Un atto di solidarietà che trascende la mera politica, un segnale di dissenso contro una sentenza percepita come eccessiva e ingiusta: otto consiglieri comunali di Alba (Cuneo) si sono uniti per sostenere Mario Roggero, gioielliere condannato in appello a quattordici anni e nove mesi di reclusione per l’omicidio di due rapinatori e il tentato omicidio del loro autista.
Un gesto che, al di là della sua apparente semplicità, apre un dibattito complesso sulla legittima difesa, la percezione della giustizia e il ruolo del consiglio comunale di fronte a una vicenda che ha profondamente scosso la comunità albese.
L’iniziativa, promossa dal consigliere leghista Lorenzo Barbero, si concretizza nella devoluzione del gettone di presenza dell’ultima seduta consiliare a Roggero, un contributo simbolico ma tangibile di vicinanza.
A Barbero si sono uniti sette esponenti del centrodestra albese, tra cui l’ex sindaco Carlo Bo, figura di spicco della politica locale, e Carlotta Boffa, già vicesindaco e aspirante sindaco, dimostrando come la questione abbia superato le divisioni partitiche.
Questa convergenza testimonia la forza emotiva dell’evento e la sensibilità che ha generato nella popolazione.
La solidarietà non si è limitata a un gesto formale.
I consiglieri hanno voluto incontrare personalmente Roggero e la moglie presso la loro gioielleria a Grinzane Cavour, un atto di vicinato che sottolinea il legame con il commerciante e la sua famiglia.
La scelta di questo gesto, piuttosto che una semplice dichiarazione pubblica, suggerisce una volontà di comprendere a fondo la situazione e di offrire un sostegno concreto.
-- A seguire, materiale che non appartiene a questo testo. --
(* ===== verification/Prelude.v ===== *)
(** * A verification development for neuropil

    Neuropil is a C library for a peer-to-peer messaging overlay: every node,
    identity, message channel and user space message type has a 256-bit
    distributed hash key; messages are routed by longest common prefix over a
    routing table and two leafsets, or along pheromone trails left by the
    announcements of channels; every hash key a node knows owns a state
    machine that a job queue drives.

    This library models that core as executable definitions, and proves what
    makes it correct.  A definition carries the name of the C function,
    structure, enumeration or macro it models.

    ** Conventions

    - Integers are [Z]; each arithmetic step that the C type wraps is wrapped
      by [u8], [u16], [u32], [u64] (Prelude).  Times and probabilities, C
      doubles, are rationals (Real); see "Not modelled".
    - Code that can abort, fail an ASSERT, leave an array, follow NULL, divide
      by zero or loop for ever lives in the monad [result] of Prelude: the
      constructors of [fault] name the ways to fail, and a theorem that says
      [Ok] says that none of them happens.
    - Objects that the code shares through pointers (list elements, keys of
      the key cache, tokens in use by several tables) are named by numbers and
      live in a store ([gmap]) that the operations thread; objects with a
      single owner are plain values.  Reference counting (np_ref_obj and
      np_unref_obj) is modelled where a table owns references: as a count of
      the references it holds.
    - Loops are structural recursion or a [for_range]; where a loop follows
      pointers it has fuel, and running out of it is the fault [Diverges].  The
      fuel is the number of nodes in the store plus one for lists (Sll, Dll), and the
      number of levels of the heap (Heap); theorems such as
      [sll_sequence_refines], [pll_priority_list] and [binheap_priority_queue]
      end in [Ok], so they include that the fuel is enough.

    ** The parts of the program and where they are modelled

    Basic data.
    - Hash keys: src/np_dhkey.c.  File Dhkey: [np_dhkey_t] is a record of
      eight words; comparison, ring arithmetic, distance, common prefix, hex
      text forms.
    - Random numbers: src/util/np_pcg_rng.c.  File Rng.
    - Bloom filters: src/util/np_bloom.c.  BloomBase (cells, hashing of a key
      to positions), BloomClassic, BloomStandard (the standard and stable
      filters), BloomScalable, BloomCounting, BloomDecaying, BloomNeuropil
      (the filter of the pheromones, with a count and an age per cell), with
      BloomNeuropilSpec and BloomNeuropilThms for its proofs; BloomSerial, its
      form on the wire.
    - Containers: util/np_heap.h (Heap, HeapSpec), the macros of
      util/np_list.h (Sll and SllSpec for singly linked lists; Dll and DllSpec
      for doubly linked and priority lists), util/np_scache.c (Scache),
      util/np_cupidtrie.c (Cupidtrie, CupidtrieThms: tries over nibbles).
    - Values and trees: util/np_treeval.c (Treeval), util/np_tree.c (Tree, and
      TreeSpec, its refinement of a finite map).
    - Serialisation, in the QCBOR build: s11n_impl/np_serialize_qcbor.c.  Qcbor
      states what is used of QCBOR, with an instance after RFC 8949; Serial has
      the readers and writers and their safety, SerialThms the round trip.
    - Data blocks: src/neuropil_data.c.  Datablock, DatablockSpec (a block is a
      list of named values), DatablockThms (the operations refine those on lists).

    Identity and trust.
    - Keys and sessions: src/np_crypto.c.  Crypto, over the class [Sodium] of
      the laws of libsodium that are used, with a toy instance for examples.
    - Tokens: src/np_aaatoken.c.  Token has the validity rules; Aaatoken the
      token as it is: fingerprint, hashes, signatures, encoding; AaatokenSpec
      its properties; UserToken the form applications see.
    - Attributes and policies: src/neuropil_attributes.c.  Attributes.
    - Making tokens: src/np_token_factory.c.  TokenFactory, TokenFactoryThms.
    - Intents: core/np_comp_intent.c.  Intent (the ledger of the tokens of
      senders and receivers of a subject, sessions between them), IntentThms,
      LedgerThms.

    Keys and nodes.
    - State machines: util/np_statemachine.c.  Statemachine has the engine,
      StatemachineSpec its contract.
    - The key cache: src/np_keycache.c.  Keycache, KeycacheSpec, KeycacheThms.
    - Key life cycle: src/np_key.c and the conditions of core/np_comp_*.c.
      KeyStates has the state table of a key, its conditions, and the class
      [TokenOps] that stands for what the conditions ask of tokens; KeyLife
      the handling of one event with the engine of Statemachine; KeyLifeThms its
      properties.
    - Nodes: src/np_node.c.  Node, NodeThms: data of a node, its text and tree
      forms, success and latency.  Reach: addresses and who can reach whom
      (src/np_glia.c, src/np_network.c).
    - Peers: the actions of core/np_comp_node.c.  Peer, PeerThms: requests for
      handshake and join, tokens, table and leafset, farewell.
    - The job queue: src/np_jobqueue.c.  Jobqueue has the operations,
      JobqueueSpec what one of them does and a run of any number of them, the
      interleaving of submitters and workers included.

    Messages.
    - Routing: src/np_route.c.  Key (a key as routing sees it), KeySort (the
      sort functions), Route (table, leafsets, lookups), RouteTable,
      RouteLeafset, RouteLookup.
    - Pheromones: src/np_pheromones.c.  Pheromones, PheromonesSpec,
      PheromonesThms.
    - Payload and chunks: src/np_message.c and src/np_messagepart.c.  Payload and
      PayloadThms: a message with header and body, sealed and opened; Chunk and
      ChunkThms: cutting it into packets of 1024 bytes, forwarding them, putting
      them together again.
    - Incomplete messages: core/np_comp_alias.c.  Reassembly: the part cache and
      the filter that suppresses repeated messages.
    - Subjects: core/np_comp_msgproperty.c.  Msgproperty and MsgpropertyThms:
      settings, caches of messages, responses; MsgpropertyLife and
      MsgpropertyLifeThms: what their keys do with messages and tokens.
    - Sending: src/np_axon.c.  Axon.  Receiving: src/np_dendrit.c.
      Dendrit, DendritThms.
    - Links: core/np_comp_node.c and core/np_comp_alias.c.  Wire: packets,
      transport encryption, what an alias does with parts.

    How they interact: a packet that arrives for an alias key is opened (Wire)
    and is an event of that key's state machine (KeyLife); its action puts the part
    in the part cache (Reassembly), which uses the parts of Chunk and the decaying
    filter of BloomDecaying; a message that is complete is an event of the key of
    its subject, whose handlers are those of Dendrit and MsgpropertyLife; they check
    tokens (Aaatoken) and policies (Attributes) and raise events for the keys of
    peers (Peer).  A message for another node, and one's own, is sent by Axon to the
    keys that np_route.c (Route) or the pheromone table (Pheromones) selects, and
    goes out through Wire; all work that is not done at once is a job of Jobqueue,
    whose queue is the heap of Heap.  The pheromone table stores filters of
    BloomNeuropil.  Keys live in the table of Keycache.  Bodies of messages and
    tokens are trees (Tree) that Serial writes and reads.

    ** What the theorems show

    - Delivery.  [prefix_forwarding_delivers]: a message forwarded hop by hop
      over tables with a usable entry for the target comes to the target, each
      hop gaining at least one digit; [forwarded_along_trail], [searches_find]: the
      other ways a message takes.  [message_handed_on_once]: a message of at
      most 72 chunks is handed on exactly once, in whatever order its parts come
      and however often a part comes again afterwards, if the numbers of its chunks
      do not wrap around; if they do, some order of them makes the receiver leave
      its array.  [chunks_reassembled] and [forwarded_packet_keeps_chunk]: the round
      trip through its chunks, over any number of hops, under the same condition; [message_body_delivered]: what the receiver opens and reads is
      what was sent; [link_carries_parts]: the same for the packets of one link.
    - Trust.  [intent_token_accepted], [signed_token_accepted]: tokens made here are
      accepted there; [join_request_accepted], [join_needs_linked_tokens]: who may
      join; [policy_compliance_spec]; [sessions_agree], [peers_sessions_fit],
      [session_key_reaches_receivers]: both sides hold the same keys.
    - Routing state.  [route_table_invariant], [route_update_spec],
      [leafset_update_spec], [route_clear_spec], [route_lookup_spec]: what the
      table and the leafsets contain after each operation, and the
      bookkeeping of references and counts; [routing_flags_follow]: the flags of
      the nodes agree with them in every run of the peers' actions, as long as no
      peer is given up while the tables have it.
    - Pheromones and filters.  [pheromone_inhale_spec],
      [neuropil_counters_bounded], [neuropil_membership_expiry],
      [news_ages_out] and the refinements of the other filters to sets, multisets
      and life times.
    - Containers against abstract specifications: lists as sequences, the heap
      as a priority queue, trees, tries, caches and data blocks as finite maps or
      lists; [key_can_be_lost]: where a trie is not one.
    - Bytes: [tree_roundtrip], [deserialisation_is_safe], [filter_roundtrip]:
      trees of the values that survive (the statement lists them) and filters are
      read back as they were written, and reading what anybody sent is safe.
    - Job queue: [select_job_spec] (the due job of the highest priority is taken),
      [jobs_conserved] (no job is lost, made up or given to two workers).
    - Life cycle: the engine stays in its table, a peer used for routing was
      authenticated before, keys move only along the documented states, and only a
      condition or an action that faults ends a run; [conditions_defined] says
      when conditions do.  [keycache_references_sound]: the counts of references
      agree with who holds them, whatever the users of the cache ask for.
      [requests_spaced]: connecting goes on, at a bounded rate.
    - Errors: [missing_element_handled] and the lemmas the findings name.

    ** Not modelled

    - Double rounding: C doubles are exact rationals here, so comparisons of
      times hold for exact sums; the decimal constants of the code are taken as
      decimals, and a double on the wire is eight bytes by the class [Doubles].
      The exception is the loop that ages the scent of a pheromone ([age_loop]), whose end
      depends on rounding: its sums are rounded to 53 bits ([fadd] of Real).
    - Memory allocation failure and the free lists of np_memory.c; a
      well-formed reference is enough everywhere else.
    - libsodium, QCBOR, libev, the SQLite and HTTP code are third-party: where
      code we model calls them, the model takes the function as a parameter with
      its documented laws.  The red-black trees of tree.h are finite maps, or a
      class of laws with its instances ([RbTree]).
    - Locks: every modelled operation that the code runs under a lock is one
      step; the interleavings considered are those of whole operations.
    - Network sockets, DNS, event loops, threads, statistics, logging, the checks of
      the public interface (neuropil.c), the CMP serialisation, the applications of
      framework/ and what only they use (skip lists, minhash, the intersection of
      tries), bindings and examples: effects outside the program, display, or
      not part of the library.  Log messages are left out of all operations. *)
From Stdlib Require Import ZArith Lia.
From stdpp Require Import prelude.
(* ===== verification/Dhkey.v ===== *)
(** * Hash keys: [src/np_dhkey.c], [include/np_dhkey.h]

    The 256-bit identifiers of nodes, identities and subjects: comparison,
    word-wise arithmetic, the ring test [_np_dhkey_between], the prefix index
    and digit access the routing table is addressed with, Hamming distances,
    and the hexadecimal conversions.  A key is its eight 32-bit words; where the
    source reads a key byte by byte the words are laid out little-endian. *)
From Stdlib Require Import ZArith Lia.
From stdpp Require Import prelude.
From S2P Require Import Prelude.

Local Open Scope Z_scope.

(** ** Representation *)

(** [struct np_dhkey_s { uint32_t t[8]; }]. *)
Record np_dhkey_t := Dhkey { dh_t : list Z }.

#[export] Instance np_dhkey_eq_dec : EqDecision np_dhkey_t.
Proof. solve_decision. Defined.

(** Eight words of 32 bits: the type invariant of the struct. *)
Definition dhkey_wf (k : np_dhkey_t) : Prop :=
  length (dh_t k) = 8%nat /\ Forall (in_u 32) (dh_t k).

#[export] Instance dhkey_wf_dec k : Decision (dhkey_wf k).
Proof. unfold dhkey_wf. apply _. Defined.

(** [k->t[i]]. *)
Definition word (k : np_dhkey_t) (i : nat) : Z := nth i (dh_t k) 0.

(** Eight assignments [result->t[i] = f (i)]. *)
Definition eight_words (f : nat -> Z) : np_dhkey_t := Dhkey (map f (seq 0 8)).

Definition dhkey_zero : np_dhkey_t := Dhkey (replicate 8 0).

(** The key as a 256-bit number, [t[0]] being the most significant word. *)
Fixpoint words_val (l : list Z) : Z :=
  match l with
  | [] => 0
  | a :: l' => a * 2 ^ (32 * Z.of_nat (length l')) + words_val l'
  end.
Definition dhkey_val (k : np_dhkey_t) : Z := words_val (dh_t k).

(** The little-endian layout of a [uint32_t], and of a whole key. *)
Definition word_bytes (w : Z) : list Z :=
  [Z.land w 255; Z.land (w ≫ 8) 255; Z.land (w ≫ 16) 255; Z.land (w ≫ 24) 255].
Definition bytes_word (b0 b1 b2 b3 : Z) : Z :=
  Z.lor b0 (Z.lor (b1 ≪ 8) (Z.lor (b2 ≪ 16) (b3 ≪ 24))).
Definition dhkey_bytes (k : np_dhkey_t) : list Z := concat (map word_bytes (dh_t k)).

(** ** Operations *)

Definition _np_dhkey_assign (k2 : np_dhkey_t) : np_dhkey_t := eight_words (word k2).

Fixpoint equal_words (l1 l2 : list Z) : bool :=
  match l1, l2 with
  | a :: l1', b :: l2' => if negb (a =? b) then false else equal_words l1' l2'
  | _, _ => true
  end.
Definition _np_dhkey_equal (k1 k2 : np_dhkey_t) : bool := equal_words (dh_t k1) (dh_t k2).

(** The word loop of [_np_dhkey_cmp], from [t[0]] on. *)
Fixpoint cmp_words (l1 l2 : list Z) : Z :=
  match l1, l2 with
  | a :: l1', b :: l2' =>
      if b <? a then 1 else if a <? b then -1 else cmp_words l1' l2'
  | _, _ => 0
  end.
(** Both arguments are pointers; [None] is [NULL]. *)
Definition _np_dhkey_cmp (k1 k2 : option np_dhkey_t) : Z :=
  match k1, k2 with
  | None, _ => -1
  | Some _, None => 1
  | Some k1, Some k2 => cmp_words (dh_t k1) (dh_t k2)
  end.

Definition _np_dhkey_add (op1 op2 : np_dhkey_t) : np_dhkey_t :=
  eight_words (fun i => u32 (word op1 i + word op2 i)).
Definition _np_dhkey_sub (op1 op2 : np_dhkey_t) : np_dhkey_t :=
  eight_words (fun i => u32 (word op1 i - word op2 i)).
Definition _np_dhkey_and (op1 op2 : np_dhkey_t) : np_dhkey_t :=
  eight_words (fun i => Z.land (word op1 i) (word op2 i)).
Definition _np_dhkey_or (op1 op2 : np_dhkey_t) : np_dhkey_t :=
  eight_words (fun i => Z.lor (word op1 i) (word op2 i)).
Definition _np_dhkey_xor (op1 op2 : np_dhkey_t) : np_dhkey_t :=
  eight_words (fun i => Z.lxor (word op1 i) (word op2 i)).

(** The static variables [__dhkey_min], [__dhkey_half] and [__dhkey_max]. *)
Record dhkey_statics := DhkeyStatics {
  __dhkey_min : np_dhkey_t;
  __dhkey_half : np_dhkey_t;
  __dhkey_max : np_dhkey_t;
}.

Definition _np_dhkey_init (_ : dhkey_statics) : dhkey_statics * bool :=
  let half := u32 ((UINT32_MAX ≫ 1) + 1) in
  (DhkeyStatics (eight_words (fun _ => 0)) (eight_words (fun _ => half))
                (eight_words (fun _ => UINT32_MAX)), true).
(* ===== verification/Rng.v ===== *)
(** * The PCG random number generator: [src/util/np_pcg_rng.c]

    The 64-bit linear congruential state with the XSH-RR output permutation,
    and the rejection loop of [np_rng_next_bounded].  The seed bytes of
    [np_rng_init] come from libsodium ([randombytes_buf]) and are arguments. *)
From Stdlib Require Import ZArith Lia.
From stdpp Require Import prelude.
From S2P Require Import Prelude.

Local Open Scope Z_scope.

(** [struct np_local_pcg_state_32]. *)
Record np_local_pcg_state_32 := Pcg { state : Z; inc : Z }.

#[export] Instance pcg_eq_dec : EqDecision np_local_pcg_state_32.
Proof. solve_decision. Defined.

Definition pcg_wf (r : np_local_pcg_state_32) : Prop := in_u 64 (state r) /\ in_u 64 (inc r).

Definition PCG_DEFAULT_MULTIPLIER_32 : Z := 6364136223846793005.
Definition PCG32_INITIALIZER : np_local_pcg_state_32 :=
  Pcg 0x853c49e6748fea9b 0xda3e39cb94b95bdb.

(** [rot] is an [unsigned int]; [(-rot) & 31] is taken on 32 bits. *)
Definition pcg_rotr_32 (value rot : Z) : Z :=
  Z.lor (value ≫ rot) (u32 (value ≪ Z.land (u32 (- rot)) 31)).

(** Returns the output and the advanced state. *)
Definition pcg_output_xsh_rr_32_32 (rng : np_local_pcg_state_32) : Z * np_local_pcg_state_32 :=
  let oldstate := state rng in
  let rng' := Pcg (u64 (state rng * PCG_DEFAULT_MULTIPLIER_32 + inc rng)) (inc rng) in
  (pcg_rotr_32 (u32 ((Z.lxor (oldstate ≫ 18) oldstate) ≫ 27)) (oldstate ≫ 59), rng').

Definition pcg_setseq_32_srandom_r (initstate initseq : Z) : np_local_pcg_state_32 :=
  let rng := Pcg 0 (Z.lor (u64 (initseq ≪ 1)) 1) in
  let rng := snd (pcg_output_xsh_rr_32_32 rng) in
  let rng := Pcg (u64 (state rng + initstate)) (inc rng) in
  snd (pcg_output_xsh_rr_32_32 rng).

(** [seeds] is what [randombytes_buf] wrote. *)
Definition np_rng_init (seeds : Z * Z) : np_local_pcg_state_32 :=
  pcg_setseq_32_srandom_r (fst seeds) (snd seeds).

Definition np_rng_next (rng : np_local_pcg_state_32) : Z * np_local_pcg_state_32 :=
  pcg_output_xsh_rr_32_32 rng.

(** The [for (;;)] loop, [fuel] iterations of it at most. *)
Fixpoint next_bounded_loop (fuel : nat) (threshold bound : Z) (rng : np_local_pcg_state_32)
    : result (Z * np_local_pcg_state_32) :=
  match fuel with
  | O => Err Diverges
  | S fuel' =>
      let '(r, rng') := np_rng_next rng in
      if threshold <=? r then Ok (r mod bound, rng')
      else next_bounded_loop fuel' threshold bound rng'
  end.

Definition np_rng_next_bounded (fuel : nat) (rng : np_local_pcg_state_32) (bound : Z)
    : result (Z * np_local_pcg_state_32) :=
  if bound =? 0 then Err Div_by_zero
  else next_bounded_loop fuel (u32 (- bound) mod bound) bound rng.

(** The global generator: each call runs inside [TSP_SCOPE], so it is a state
    transformer on the one shared state. *)
Definition np_global_rng_init (seeds : Z * Z) (_ : np_local_pcg_state_32) :=
  np_rng_init seeds.
Definition np_global_rng_next (g : np_local_pcg_state_32) := np_rng_next g.
Definition np_global_rng_next_bounded (fuel : nat) (g : np_local_pcg_state_32) (bound : Z) :=
  np_rng_next_bounded fuel g bound.

(** ** Range and seeding *)

Lemma pcg_rotr_32_range v r : in_u 32 v -> 0 <= r -> in_u 32 (pcg_rotr_32 v r).
Proof. intros. unfold pcg_rotr_32. auto with machine. Qed.

Lemma np_rng_next_wf rng :
  pcg_wf rng -> in_u 32 (fst (np_rng_next rng)) /\ pcg_wf (snd (np_rng_next rng)).
Proof.
  intros [[Hs _] Hi]. split.
  - apply pcg_rotr_32_range; [auto with machine|]. by apply Z.shiftr_nonneg.
  - split; simpl; auto with machine.
Qed.

(** The output permutation only moves bits: bit [i] of a rotation by [r] is bit
    [i + r] (mod 32) of the argument. *)
Lemma pcg_rotr_32_bits v r i :
  in_u 32 v -> 0 <= r < 32 -> 0 <= i < 32 ->
  Z.testbit (pcg_rotr_32 v r) i = Z.testbit v ((i + r) mod 32).
Proof.
  intros Hv Hr Hi. unfold pcg_rotr_32.
  change 31 with (Z.ones 5). rewrite Z.land_ones by lia.
  rewrite Z.lor_spec, Z.shiftr_spec by lia. unfold u32 at 1.
  rewrite Z.mod_pow2_bits_low by lia. rewrite Z.shiftl_spec by lia.
  assert (u32 (- r) mod 2 ^ 5 = (- r) mod 32) as ->.
  { unfold u32. change (2 ^ 5) with 32. divlia. }
  destruct (decide (i + r < 32)).
  - rewrite (Z.mod_small (i + r)) by lia.
    destruct (decide (r = 0)) as [->|].
    + change (- 0 mod 32) with 0. rewrite Z.sub_0_r, Z.add_0_r. apply orb_diag.
    + replace ((- r) mod 32) with (32 - r) by divlia.
      rewrite (Z.testbit_neg_r v (i - (32 - r))) by lia. apply orb_false_r.
  - replace ((- r) mod 32) with (32 - r) by divlia.
    rewrite (testbit_above 32 v (i + r)) by (done || lia). simpl. f_equal. divlia.
Qed.

(** Rejection arithmetic: the accepted 32-bit outputs with residue [c] are the
    numbers [T + B q + ((c - T) mod B)] for [0 <= q < 2^32 / B]. *)
Lemma bounded_threshold B : 0 < B < 2 ^ 32 -> u32 (- B) mod B = 2 ^ 32 mod B.
Proof.
  intros HB. unfold u32. rewrite Z_mod_nz_opp_full by (rewrite Z.mod_small; lia).
  rewrite (Z.mod_small B) by lia. rewrite Zminus_mod, Z_mod_same_full, Z.sub_0_r by lia.
  by rewrite Zmod_mod.
Qed.

Lemma accepted_residue B c r :
  0 < B < 2 ^ 32 -> in_u 32 r ->
  let T := 2 ^ 32 mod B in
  T <= r /\ r mod B = c <->
     0 <= c < B /\ exists q, 0 <= q < 2 ^ 32 / B /\ r = T + B * q + (c - T) mod B.
Proof.
  intros HB Hr. unfold in_u in Hr. set (N := 2 ^ 32) in *. intros T.
  pose proof (Z.div_mod N B ltac:(lia)) as HN. fold T in HN.
  pose proof (Z.mod_pos_bound N B ltac:(lia)) as HTb. fold T in HTb. clearbody T.
  pose proof (Z.mod_pos_bound (c - T) B ltac:(lia)) as Hm.
  split.
  - intros [Hge Hrc]. split; [subst c; apply Z.mod_pos_bound; lia|]. exists ((r - T) / B).
    pose proof (Z.div_mod (r - T) B ltac:(lia)) as Hd.
    assert ((r - T) mod B = (c - T) mod B) as Er by (rewrite <- Hrc; by rewrite Zminus_mod_idemp_l).
    rewrite Er in Hd. split; [|lia]. split; [apply Z.div_pos; lia|].
    apply Z.div_lt_upper_bound; lia.
  - intros (Hc & q & Hq & ->). split; [nia|].
    replace (T + B * q + (c - T) mod B) with ((c - T) mod B + T + q * B) by lia.
    rewrite Z_mod_plus_full, Zplus_mod_idemp_l, Z.sub_add. apply Z.mod_small. lia.
Qed.

(** The [n]-th next state. *)
Fixpoint rng_skip (n : nat) (rng : np_local_pcg_state_32) : np_local_pcg_state_32 :=
  match n with O => rng | S n' => rng_skip n' (snd (np_rng_next rng)) end.

(** What the loop returns is the first output at or above the threshold. *)
Lemma next_bounded_loop_spec fuel T B rng n :
  (n < fuel)%nat ->
  (forall m, (m < n)%nat -> fst (np_rng_next (rng_skip m rng)) < T) ->
  T <= fst (np_rng_next (rng_skip n rng)) ->
  next_bounded_loop fuel T B rng =
    Ok (fst (np_rng_next (rng_skip n rng)) mod B, rng_skip (S n) rng).
Proof.
  revert fuel rng. induction n as [|n IH]; intros [|fuel] rng Hn Hlt Hge; try lia;
    cbn [next_bounded_loop]; destruct (np_rng_next rng) as [r rng'] eqn:E.
  - cbn [rng_skip] in *. rewrite E in *. cbn [fst snd] in *. by rewrite (proj2 (Z.leb_le _ _)).
  - assert (r < T) as Hr.
    { specialize (Hlt O ltac:(lia)). cbn [rng_skip] in Hlt. by rewrite E in Hlt. }
    assert (forall m, rng_skip (S m) rng = rng_skip m rng') as Es
      by (intros; cbn [rng_skip]; by rewrite E).
    rewrite (proj2 (Z.leb_gt _ _)) by done.
    rewrite !Es in *. apply IH; [lia| |done].
    intros m Hm. specialize (Hlt (S m) ltac:(lia)). by rewrite Es in Hlt.
Qed.

Lemma next_bounded_loop_inv fuel T B rng c rng' :
  next_bounded_loop fuel T B rng = Ok (c, rng') ->
  exists n, (n < fuel)%nat /\
    (forall m, (m < n)%nat -> fst (np_rng_next (rng_skip m rng)) < T) /\
    T <= fst (np_rng_next (rng_skip n rng)) /\
    fst (np_rng_next (rng_skip n rng)) mod B = c /\ rng' = rng_skip (S n) rng.
Proof.
  revert rng. induction fuel as [|fuel IH]; intros rng; cbn [next_bounded_loop]; [done|].
  destruct (np_rng_next rng) as [r rng1] eqn:E. destruct (Z.leb_spec T r) as [Hle|Hgt].
  - intros [= <- <-]. exists O. cbn [rng_skip]. rewrite E. repeat split; (done || lia).
  - intros H. apply IH in H as (n & Hn & Hlt & Hge & Hmod & ->).
    assert (forall m, rng_skip (S m) rng = rng_skip m rng1) as Es
      by (intros; cbn [rng_skip]; by rewrite E).
    exists (S n). rewrite !Es. repeat split; try (done || lia).
    intros [|m] Hm; [cbn [rng_skip]; by rewrite E|]. rewrite Es. apply Hlt. lia.
Qed.

Lemma rng_skip_wf n rng : pcg_wf rng -> pcg_wf (rng_skip n rng).
Proof. revert rng. induction n; intros rng H; simpl; [done|]. apply IHn. by apply np_rng_next_wf. Qed.

(** [np_rng_next_bounded] is exactly unbiased rejection sampling.  With a
    bound [B] it returns [c] iff, within the iterations allowed, the first
    output of the generator that is at least [2^32 mod B] is one of the
    [2^32 / B] numbers [T + B q + ((c - T) mod B)], [0 <= q < 2^32 / B], with
    [T = 2^32 mod B]: every result below [B] has the same number of preimages,
    nothing else is returned, and the state is the one after that output. *)
Theorem rng_bounded_unbiased fuel rng B c rng' :
  0 < B < 2 ^ 32 -> pcg_wf rng ->
  let T := 2 ^ 32 mod B in
  np_rng_next_bounded fuel rng B = Ok (c, rng') <->
  exists n q, (n < fuel)%nat /\ 0 <= c < B /\ 0 <= q < 2 ^ 32 / B /\
    (forall m, (m < n)%nat -> fst (np_rng_next (rng_skip m rng)) < T) /\
    fst (np_rng_next (rng_skip n rng)) = T + B * q + (c - T) mod B /\
    rng' = rng_skip (S n) rng.
Proof.
  intros HB Hwf T. unfold np_rng_next_bounded. destruct (Z.eqb_spec B 0); [lia|].
  rewrite bounded_threshold by done. fold T. split.
  - intros (n' & Hn & Hlt & Hge & Hmod & ->)%next_bounded_loop_inv.
    destruct (proj1 (accepted_residue B c (fst (np_rng_next (rng_skip n' rng))) HB
                (proj1 (np_rng_next_wf _ (rng_skip_wf n' rng Hwf)))) (conj Hge Hmod))
      as (Hc & q & Hq & Eq).
    exists n', q. done.
  - intros (n' & q & Hn & Hc & Hq & Hlt & Eq & ->).
    destruct (proj2 (accepted_residue B c (fst (np_rng_next (rng_skip n' rng))) HB
                (proj1 (np_rng_next_wf _ (rng_skip_wf n' rng Hwf))))
                (conj Hc (ex_intro _ q (conj Hq Eq)))) as [Hge Hmod].
    rewrite (next_bounded_loop_spec fuel T B rng n') by done. by rewrite Hmod.
Qed.

Lemma rng_bounded_unbiased_witness :
  exists n q, (n < 1)%nat /\ 0 <= 254 < 257 /\ 0 <= q < 2 ^ 32 / 257 /\
    (forall m, (m < n)%nat -> fst (np_rng_next (rng_skip m PCG32_INITIALIZER)) < 2 ^ 32 mod 257) /\
    fst (np_rng_next (rng_skip n PCG32_INITIALIZER)) = 2 ^ 32 mod 257 + 257 * q + (254 - 2 ^ 32 mod 257) mod 257 /\
    snd (np_rng_next PCG32_INITIALIZER) = rng_skip (S n) PCG32_INITIALIZER.
Proof.
  apply (rng_bounded_unbiased 1 PCG32_INITIALIZER 257 254 (snd (np_rng_next PCG32_INITIALIZER)));
    [split; reflexivity | split; by_decide |].
  vm_compute. reflexivity.
Defined.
L’assenza di adesione da parte dei consiglieri della maggioranza di centrosinistra ha suscitato una critica esplicita da parte di Barbero, che ha sottolineato la mancanza di un approccio condiviso di fronte a una vicenda così delicata.
Questo aspetto solleva interrogativi sulla capacità del consiglio comunale di rappresentare adeguatamente le diverse sensibilità presenti nel territorio e di affrontare questioni controverse con spirito collaborativo.
La vicenda si complica ulteriormente con la recente raccolta fondi lanciata da Roggero per coprire le ingenti spese legali.
Un’iniziativa che, un anno prima, era stata bloccata dai giudici del tribunale del riesame di Torino, che avevano disposto il sequestro del conto corrente del gioielliere e il divieto di espatrio.
Queste misure restrittive avevano alimentato sospetti di una possibile fuga all’estero, in particolare in Tunisia, e di un tentativo di trasferire ingenti somme di denaro su un conto bancario all’estero.
L’intera vicenda solleva questioni di profonda rilevanza giuridica ed etica.
Il confine tra legittima difesa e eccesso colposo, la percezione della sicurezza e la fiducia nel sistema giudiziario sono temi che interrogano la collettività albese e che la solidarietà dei consiglieri comunali contribuisce a rendere più evidenti e dibattuti.
La vicenda Roggero, quindi, si configura come un caso emblematico, capace di innescare un ampio confronto sulla giustizia, la sicurezza e il ruolo della comunità di fronte a un evento traumatico.